Censurer ses adversaires est une erreur à plusieurs niveaux : dans un premier temps ça rend opaque la ligne de partage, ça ne participe pas à la clarté des choses ; simultanément, c'est se censurer soi même, puisque cela supprime du débat ; ensuite ça motive - à raison - le censuré à se faire entendre, ça le renforce ; et enfin, censurer, c'est TOUJOURS, quelles que soient les circonstances, reconnaître que l'on a quelque chose à cacher. - Pour quelles raisons ?
Si l'on peut avoir intérêt à ce qu'un ennemi disparaisse, ce n'est évidemment pas en façade, mais bien réellement. Sinon cela revient simplement à se cacher les yeux.
Le censeur à donc forcément des motivations troubles : soit qu'il n'ait pas les idées claires, qu'il ne se sente pas capable de répondre à des avis différents ; soit qu'il ait un quelconque intérêt (lequel ?) à opacifier le débat. Celui qui s'adonne à la censure se refuse à regarder les choses en face. Par peur ou par fourberie.
Il est extrêmement révélateur, bien qu'anecdotique, que la censure, par ici, se fasse appeler cacher.

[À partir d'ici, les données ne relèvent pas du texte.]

(* ===== verification/Pos.v ===== *)
(** * src/src/cmd/compile/internal/syntax/pos.go: positions

    Positions with their position bases: a file base is relative to itself, a
    line base (from a line directive) to the position after the directive.
    Line and column values are 32 bits wide and saturate at [PosMax]. *)

From S2P Require Import Prelude Format Source.

#[local] Open Scope go_scope.

Definition PosMax : Z := Z.shiftl 1 30.

(** A [*PosBase] is an [option PosBase].  The cycle of a file base, whose
    position has the base itself, is implicit in [FileBase]. *)
Inductive PosBase : Type :=
| FileBase (filename : string) (trimmed : bool)
| LineBase (pos : Pos) (filename : string) (trimmed : bool) (line col : Z)
with Pos : Type :=
| mkPos (base : option PosBase) (line col : Z).

(** The zero value. *)
Definition noPos : Pos := mkPos None 0 0.

Definition sat32 (x : Z) : Z := if PosMax <? x then PosMax else u32 x.

Definition MakePos (base : option PosBase) (line col : Z) : Pos := mkPos base (sat32 line) (sat32 col).

Definition Base (pos : Pos) : option PosBase := match pos with mkPos b _ _ => b end.
Definition Line (pos : Pos) : Z := match pos with mkPos _ l _ => l end.
Definition Col (pos : Pos) : Z := match pos with mkPos _ _ c => c end.
Definition IsKnown (pos : Pos) : bool := 0 <? Line pos.

Definition NewTrimmedFileBase (filename : string) (trimmed : bool) : PosBase := FileBase filename trimmed.
Definition NewFileBase (filename : string) : PosBase := NewTrimmedFileBase filename false.
Definition NewLineBase (pos : Pos) (filename : string) (trimmed : bool) (line col : Z) : PosBase :=
  LineBase pos filename trimmed (sat32 line) (sat32 col).

Definition IsFileBase (base : option PosBase) : bool :=
  match base with Some (FileBase _ _) => true | _ => false end.

(** The accessors of [*PosBase], which accept nil. *)
Definition base_Pos (base : option PosBase) : Pos :=
  match base with
  | None => noPos
  | Some (FileBase f t) => mkPos base linebase colbase
  | Some (LineBase pos _ _ _ _) => pos
  end.
Definition base_Filename (base : option PosBase) : string :=
  match base with
  | None => ""
  | Some (FileBase f _) => f
  | Some (LineBase _ f _ _ _) => f
  end.
Definition base_Line (base : option PosBase) : Z :=
  match base with
  | None => 0
  | Some (FileBase _ _) => linebase
  | Some (LineBase _ _ _ l _) => l
  end.
Definition base_Col (base : option PosBase) : Z :=
  match base with
  | None => 0
  | Some (FileBase _ _) => colbase
  | Some (LineBase _ _ _ _ c) => c
  end.
Definition base_Trimmed (base : option PosBase) : bool :=
  match base with
  | None => false
  | Some (FileBase _ t) => t
  | Some (LineBase _ _ t _ _) => t
  end.

(** [pos.FileBase()]: follow the bases of line directives down to a file. *)
Fixpoint file_base (b : PosBase) : option PosBase :=
  match b with
  | FileBase _ _ => Some b
  | LineBase (mkPos b' _ _) _ _ _ _ =>
      match b' with
      | None => None
      | Some b' => file_base b'
      end
  end.
Definition pos_FileBase (pos : Pos) : option PosBase :=
  match Base pos with None => None | Some b => file_base b end.

Definition RelFilename (pos : Pos) : string := base_Filename (Base pos).

Definition RelLine (pos : Pos) : Z :=
  let b := Base pos in
  if base_Line b =? 0 then 0
  else u64 (base_Line b + u64 (Line pos - Line (base_Pos b))).

Definition RelCol (pos : Pos) : Z :=
  let b := Base pos in
  if base_Col b =? 0 then 0
  else if Line pos =? Line (base_Pos b) then u64 (base_Col b + u64 (Col pos - Col (base_Pos b)))
  else Col pos.

(** The order of Go strings. *)
Fixpoint bytes_ltb (a b : list byte) : bool :=
  match a, b with
  | _, [] => false
  | [], _ :: _ => true
  | x :: a', y :: b' => (x <? y) || (x =? y) && bytes_ltb a' b'
  end.
Definition string_ltb (a b : string) : bool := bytes_ltb (bytes_of_string a) (bytes_of_string b).

Definition Cmp (p q : Pos) : Z :=
  let pname := RelFilename p in
  let qname := RelFilename q in
  if string_ltb pname qname then -1
  else if string_ltb qname pname then 1
  else if Line p <? Line q then -1
  else if Line q <? Line p then 1
  else if Col p <? Col q then -1
  else if Col q <? Col p then 1
  else 0.

Definition position_String (filename : string) (line col : Z) : string :=
  if line =? 0 then
    if bool_decide (filename = ""%string) then "<unknown position>" else filename
  else if col =? 0 then filename +s+ ":" +s+ fmtInteger line
  else filename +s+ ":" +s+ fmtInteger line +s+ ":" +s+ fmtInteger col.

Definition Pos_String (pos : Pos) : string :=
  let rel := (RelFilename pos, RelLine pos, RelCol pos) in
  let abs := (RelFilename (base_Pos (Base pos)), Line pos, Col pos) in
  let s := position_String (RelFilename pos) (RelLine pos) (RelCol pos) in
  if negb (bool_decide (rel = abs)) then
    s +s+ "[" +s+ position_String (RelFilename (base_Pos (Base pos))) (Line pos) (Col pos) +s+ "]"
  else s.

Example pos_string :
  Pos_String (MakePos (Some (NewLineBase (MakePos (Some (NewFileBase "a.goo")) 7 1) "b.y" false 100 0)) 9 4)
  = "b.y:102[a.goo:9:4]"%string.
Proof. vm_compute. reflexivity. Qed.

(** ** Properties *)

Lemma sat32_range x : 0 <= x -> 0 <= sat32 x <= PosMax.
Proof.
  unfold sat32. change PosMax with (2 ^ 30). intros Hx. case_test; b2p; [lia|].
  unfold u32. rewrite Z.mod_small; lia.
Qed.

Lemma sat32_id x : 0 <= x <= PosMax -> sat32 x = x.
Proof.
  unfold sat32. change PosMax with (2 ^ 30). intros Hx. decide_tests.
  unfold u32. by rewrite Z.mod_small by lia.
Qed.

Lemma bytes_ltb_irrefl a : bytes_ltb a a = false.
Proof.
  induction a as [|x a IH]; [done|]. cbn. rewrite IH, andb_false_r, orb_false_r. lia.
Qed.

Lemma bytes_ltb_asym a : forall b, bytes_ltb a b = true -> bytes_ltb b a = false.
Proof.
  induction a as [|x a IH]; intros [|y b] H; try done. cbn in *.
  apply orb_true_iff in H as [H|H].
  - apply orb_false_iff. split; [lia|]. apply andb_false_iff. left. lia.
  - apply andb_true_iff in H as [Hxy H]. rewrite (IH b H), andb_false_r, orb_false_r. lia.
Qed.

Lemma bytes_ltb_trans a : forall b c, bytes_ltb a b = true -> bytes_ltb b c = true -> bytes_ltb a c = true.
Proof.
  induction a as [|x a IH]; intros [|y b] [|z c] H1 H2; try done. cbn in *.
  apply orb_true_iff in H1, H2. apply orb_true_iff.
  destruct H1 as [H1|H1]; destruct H2 as [H2|H2];
    repeat match goal with H : (_ && _) = true |- _ => apply andb_true_iff in H as [? ?] end;
    try (left; lia).
  right. apply andb_true_iff. split; [lia|]. by apply (IH b).
Qed.

Lemma bytes_ltb_total a : forall b, bytes_ltb a b = false -> bytes_ltb b a = false -> a = b.
Proof.
  induction a as [|x a IH]; intros [|y b] H1 H2; try done. cbn in *.
  apply orb_false_iff in H1 as [H1 H1'], H2 as [H2 H2'].
  assert (x = y) as -> by lia. rewrite Z.eqb_refl in H1', H2'. f_equal. by apply IH.
Qed.

(** The key by which [Cmp] orders positions. *)
Definition pos_key (p : Pos) : list byte * Z * Z := (bytes_of_string (RelFilename p), Line p, Col p).

Definition key_lt (a b : list byte * Z * Z) : Prop :=
  let '(f, l, c) := a in let '(f', l', c') := b in
  bytes_ltb f f' = true \/ (f = f' /\ (l < l' \/ (l = l' /\ c < c'))).

Lemma Cmp_cases p q :
  (Cmp p q = -1 /\ key_lt (pos_key p) (pos_key q)) \/
  (Cmp p q = 0 /\ pos_key p = pos_key q) \/
  (Cmp p q = 1 /\ key_lt (pos_key q) (pos_key p)).
Proof.
  unfold Cmp, pos_key, key_lt, string_ltb.
  destruct (bytes_ltb (bytes_of_string (RelFilename p)) (bytes_of_string (RelFilename q))) eqn:E1; [by auto|].
  destruct (bytes_ltb (bytes_of_string (RelFilename q)) (bytes_of_string (RelFilename p))) eqn:E2; [by auto 10|].
  pose proof (bytes_ltb_total _ _ E1 E2) as Heq. rewrite Heq in *.
  repeat case_test; b2p; [left|right; right|left|right; right|right; left];
    (split; [done|]); try (right; split; [done|]; lia).
  assert (Line p = Line q) as -> by lia. assert (Col p = Col q) as -> by lia. done.
Qed.

Lemma key_lt_trans a b c : key_lt a b -> key_lt b c -> key_lt a c.
Proof.
  destruct a as [[f1 l1] c1], b as [[f2 l2] c2], c as [[f3 l3] c3]. cbn.
  intros [H1|[-> H1]] [H2|[-> H2]]; [left; by eapply bytes_ltb_trans|by left|by left|].
  right. split; [done|]. lia.
Qed.

Lemma key_lt_irrefl a : ~ key_lt a a.
Proof. destruct a as [[f l] c]. cbn. rewrite bytes_ltb_irrefl. intros [?|[_ ?]]; [done|lia]. Qed.

(** [Cmp] is a total order on (relative file name, line, column): it is
    antisymmetric, zero exactly for equal keys, and transitive. *)
Theorem Cmp_total_order p q r :
  Cmp q p = - Cmp p q /\ (Cmp p q = 0 <-> pos_key p = pos_key q) /\
  (Cmp p q <= 0 -> Cmp q r <= 0 -> Cmp p r <= 0).
Proof.
  assert (Hkey : forall x y, key_lt x y -> x <> y) by (intros x y H ->; by apply key_lt_irrefl in H).
  assert (Hasym : forall x y, key_lt x y -> ~ key_lt y x).
  { intros x y H1 H2. by apply (key_lt_irrefl x), (key_lt_trans x y x). }
  split_and!.
  - destruct (Cmp_cases p q) as [[-> H]|[[-> H]|[-> H]]]; destruct (Cmp_cases q p) as [[-> H']|[[-> H']|[-> H']]];
      try lia; exfalso; first [by apply (Hasym _ _ H) | by apply (Hkey _ _ H) | by apply (Hkey _ _ H')].
  - destruct (Cmp_cases p q) as [[-> H]|[[-> H]|[-> H]]]; split; try done; try lia; intros Heq;
      exfalso; first [by apply (Hkey _ _ H) | apply (Hkey _ _ H); congruence].
  - intros H1 H2. destruct (Cmp_cases p q) as [[E1 H]|[[E1 H]|[E1 H]]]; try lia;
    destruct (Cmp_cases q r) as [[E2 H']|[[E2 H']|[E2 H']]]; try lia;
    destruct (Cmp_cases p r) as [[E3 H'']|[[E3 H'']|[E3 H'']]]; try lia; exfalso.
    + by apply (Hasym _ _ H''), (key_lt_trans _ (pos_key q)).
    + rewrite <- H' in H''. by apply (Hasym _ _ H'').
    + rewrite H in H''. by apply (Hasym _ _ H'').
    + rewrite H, H' in H''. by apply key_lt_irrefl in H''.
Qed.

(** relative positions: in a file a position is where it is, and after a
    line directive "file:line:col" the lines count on from the directive, on
    its line also the columns, and a column 0 stays unknown; nothing wraps
    around for positions in range that follow the directive. *)
Theorem relative_position :
  (forall file trimmed line col, 1 <= line <= PosMax -> 1 <= col <= PosMax ->
     let p := MakePos (Some (NewTrimmedFileBase file trimmed)) line col in
     RelFilename p = file /\ RelLine p = line /\ RelCol p = col) /\
  (forall dir file trimmed dline dcol line col,
     1 <= dline <= PosMax -> 0 <= dcol <= PosMax -> 0 <= Line dir -> 0 <= Col dir ->
     Line dir <= line <= PosMax -> 1 <= col <= PosMax -> (line = Line dir -> Col dir <= col) ->
     let p := MakePos (Some (NewLineBase dir file trimmed dline dcol)) line col in
     RelFilename p = file /\ RelLine p = dline + (line - Line dir) /\
     RelCol p = if dcol =? 0 then 0 else if line =? Line dir then dcol + (col - Col dir) else col).
Proof.
  split.
  - intros file trimmed line col Hl Hc. unfold RelFilename, RelLine, RelCol, MakePos.
    cbn [Base Line Col NewTrimmedFileBase base_Filename base_Line base_Col base_Pos].
    rewrite !sat32_id by lia. unfold linebase, colbase, u64. change PosMax with (2 ^ 30) in *.
    rewrite (Z.mod_small (line - 1)), (Z.mod_small (col - 1)) by lia.
    rewrite !Z.mod_small by lia. split; [done|]. change (1 =? 0) with false. cbv iota.
    split; [lia|]. case_test; lia.
  - intros dir file trimmed dline dcol line col Hdl Hdc H1 H2 Hl Hc Hlc.
    unfold RelFilename, RelLine, RelCol, MakePos, NewLineBase.
    cbn [Base Line Col base_Filename base_Line base_Col base_Pos].
    rewrite !sat32_id by lia. change PosMax with (2 ^ 30) in *. unfold u64.
    split; [done|]. split.
    + decide_tests. rewrite (Z.mod_small (line - _)) by lia. rewrite Z.mod_small by lia. done.
    + case_test; [done|]. case_test; [|done]. b2p. specialize (Hlc Heqb0).
      rewrite (Z.mod_small (col - _)) by lia. by rewrite Z.mod_small by lia.
Qed.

On cache ce que l'on ne veut pas voir ; que ce soit par conformisme, par conformité, ou plus simplement par confort.
Personnellement cela m'est complètement égal, cela me laisse indifférent. De la censure il y en a partout. De la connerie aussi. C'est la règle du jeu. Au même titre que les contrôles d'identité. Que les militaires en armes dans nos villes. Que les réalités économiques. Ce n'est pas parce que c'est la règle du jeu que je vais accepter ceci ou cela. Je suis simplement, partout et tout le temps, quelle que soit la forme qu'elle revêt, qu'elle que soit son amplitude, contre la censure. C'est de la réduction d'expression.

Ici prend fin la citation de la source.